In short, an incentive-based, population-level telehealth intervention aimed at connecting low-income smokers to free smoking cessation services can not only encourage initial steps of behavior change but also catalyze IPC that is important for prolonged behavior change.
Acknowledgments
We thank QUITPLAN® Helpline staff, Shelly Madigan, Sage patient navigators, Janis Taramelli, and Michelle Waste for their efforts.
Funding
This project was funded through the Centers for Disease Control and Prevention (American Recovery and Reinvestment Act, and Patient Protection and Affordable Care Act).
Footnotes
We tested the credibility of this measure empirically by comparing answers to the question about how important the incentive was for the individual to answers to an additional question that asked how important the incentive was for the Minnesota Department of Health to get smokers to connect to the QL in general. We created a scale out of the two measures that had a reliability value of .901. Results using this alternative measure were not different from main analyses that utilized the dichotomous measure, and therefore we only report the results for the dichotomous measure described here.
It is also important to note that the recruitment groups differed in their likelihood of having prior contact with Sage, as DM individuals were taken from a mailing list derived from prior enrollment in Sage.

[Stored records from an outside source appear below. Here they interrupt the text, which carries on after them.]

Lemma source_rows_width (src : source) :
  Forall (fun r => List.length r = 10%nat) (source_rows src).
Proof.
  destruct src as [s | s | p]; cbn.
  - repeat constructor.
  - repeat constructor.
  - apply enabled_rows_width.
Qed.

Lemma atleast_2d_source_rows (src : source) :
  source_rows src <> [] ->
  Numpy.atleast_2d (dislocSource src) = source_rows src
  /\ Numpy.ncols (source_rows src) = 10%nat.
Proof.
  intros Hne. pose proof (source_rows_width src) as Hw.
  destruct src as [s | s | p]; cbn in *.
  - split; reflexivity.
  - split; reflexivity.
  - destruct (OkadaPath.enabled_rows (OkadaPath.segments p)) as [| r rows]; [contradiction |].
    split; [reflexivity |]. cbn. now inversion Hw.
Qed.

Lemma atleast_2d_empty_path (q : OkadaPath.t) :
  OkadaPath.enabled_rows (OkadaPath.segments q) = [] ->
  Numpy.atleast_2d (dislocSource (Path q)) = [[]].
Proof. intros H. cbn. now rewrite H. Qed.

Lemma vstack_cases (arrays : list Numpy.ndarray) :
  Numpy.vstack arrays = Raise ValueError
  \/ (Numpy.vstack arrays = Ok (Numpy.Arr2 (concat (map Numpy.atleast_2d arrays)))
      /\ exists a rest, arrays = a :: rest
         /\ Forall (fun b => Numpy.ncols (Numpy.atleast_2d b) = Numpy.ncols (Numpy.atleast_2d a))
              rest).
Proof.
  unfold Numpy.vstack. destruct arrays as [| a rest]; [left; reflexivity |].
  cbn [map].
  destruct (forallb _ _) eqn:Hall; [right | left; reflexivity].
  split; [reflexivity |]. exists a, rest. split; [reflexivity |].
  rewrite forallb_forall in Hall. apply Forall_forall. intros b Hb.
  apply Nat.eqb_eq, Hall, in_map, list_elem_of_In, Hb.
Qed.

Lemma vstack_same_width (arrays : list Numpy.ndarray) (w : nat) :
  arrays <> [] ->
  Forall (fun b => Numpy.ncols (Numpy.atleast_2d b) = w) arrays ->
  Numpy.vstack arrays = Ok (Numpy.Arr2 (concat (map Numpy.atleast_2d arrays))).
Proof.
  intros Hne Hall. unfold Numpy.vstack.
  destruct arrays as [| a rest]; [contradiction |].
  cbn [map]. inversion Hall as [| ? ? Ha Hrest]; subst.
  assert (Hb : forallb (fun m' => Nat.eqb (Numpy.ncols m') (Numpy.ncols (Numpy.atleast_2d a)))
                 (map Numpy.atleast_2d rest) = true).
  { apply forallb_forall. intros m Hm. apply in_map_iff in Hm.
    destruct Hm as (b & <- & Hb). apply Nat.eqb_eq.
    rewrite Forall_forall in Hrest. apply list_elem_of_In in Hb. now apply Hrest. }
  now rewrite Hb.
Qed.

(** When every source has at least one source vector (a patch, a segment
    passed on its own, or a path with an enabled segment), [process] applies
    the solver, once, to the matrix of all source vectors in
    source-then-segment order, every row of ten entries, the coordinates and
    thread count it was given and the [nu] of the last source; its outcome is
    what the solver answers there. *)
Theorem process_stacks_rows
    (disloc : Numpy.ndarray -> list (list R) -> R -> Z -> result (list (R * R * R)))
    (front : list source) (lst : source) (coords : list (list R)) (nthreads : Z) :
  Forall (fun src => source_rows src <> []) (front ++ [lst]) ->
  let batch := Numpy.Arr2 (concat (map source_rows (front ++ [lst]))) in
  DislocProcessor.process disloc (front ++ [lst]) coords nthreads
  = (solver_outcome (disloc batch coords (nu lst) nthreads),
     [ {| DislocProcessor.call_src_arr := batch;
          DislocProcessor.call_coords := coords;
          DislocProcessor.call_nu := nu lst;
          DislocProcessor.call_nthreads := nthreads |} ])
  /\ Forall (fun r => List.length r = 10%nat) (concat (map source_rows (front ++ [lst])))
  /\ concat (map source_rows (front ++ [lst])) <> [].
Proof.
  intros Hall batch. unfold batch.
  assert (Hmaps : map Numpy.atleast_2d (map dislocSource (front ++ [lst]))
                  = map source_rows (front ++ [lst])).
  { rewrite map_map. apply map_ext_in. intros src Hsrc.
    rewrite Forall_forall in Hall. apply atleast_2d_source_rows, Hall.
    now apply list_elem_of_In. }
  split; [| split].
  - rewrite process_unfold.
    rewrite (vstack_same_width _ 10).
    + now rewrite Hmaps.
    + destruct front; discriminate.
    + apply Forall_forall. intros a Ha.
      apply list_elem_of_In, in_map_iff in Ha. destruct Ha as (src & <- & Hsrc).
      rewrite Forall_forall in Hall. apply list_elem_of_In in Hsrc.
      destruct (atleast_2d_source_rows src (Hall src Hsrc)) as [-> Hw]. exact Hw.
  - apply Forall_concat, Forall_forall. intros rows Hrows.
    apply list_elem_of_In, in_map_iff in Hrows. destruct Hrows as (src & <- & _).
    apply source_rows_width.
  - rewrite map_app, concat_app. cbn [map concat]. rewrite app_nil_r.
    apply Forall_app in Hall. destruct Hall as [_ Hl]. inversion Hl; subst.
    destruct (source_rows lst); [contradiction |].
    intros Heq. apply app_eq_nil in Heq. destruct Heq; discriminate.
Qed.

Past Sage participation proved to be strongly related to DM membership in Heckman probit selection models (adjusted probit coefficient = 1.31, p < .001) and to have weak and nonsignificant relationships with QL utilization and continuous cessation, thus making it an ideal exclusion restriction (Bushway et al., 2007). A dummy variable for past Sage participation was included in the selection model and excluded from the outcome model. Other potentially important differences between the groups were that DM participants were more likely to engage in IPC about the program and were slightly older. Individuals in the ORC group were also less likely to have contacted a QL in the absence of the intervention (analyses not displayed in Table 3).
We declare that we have no conflict of interest.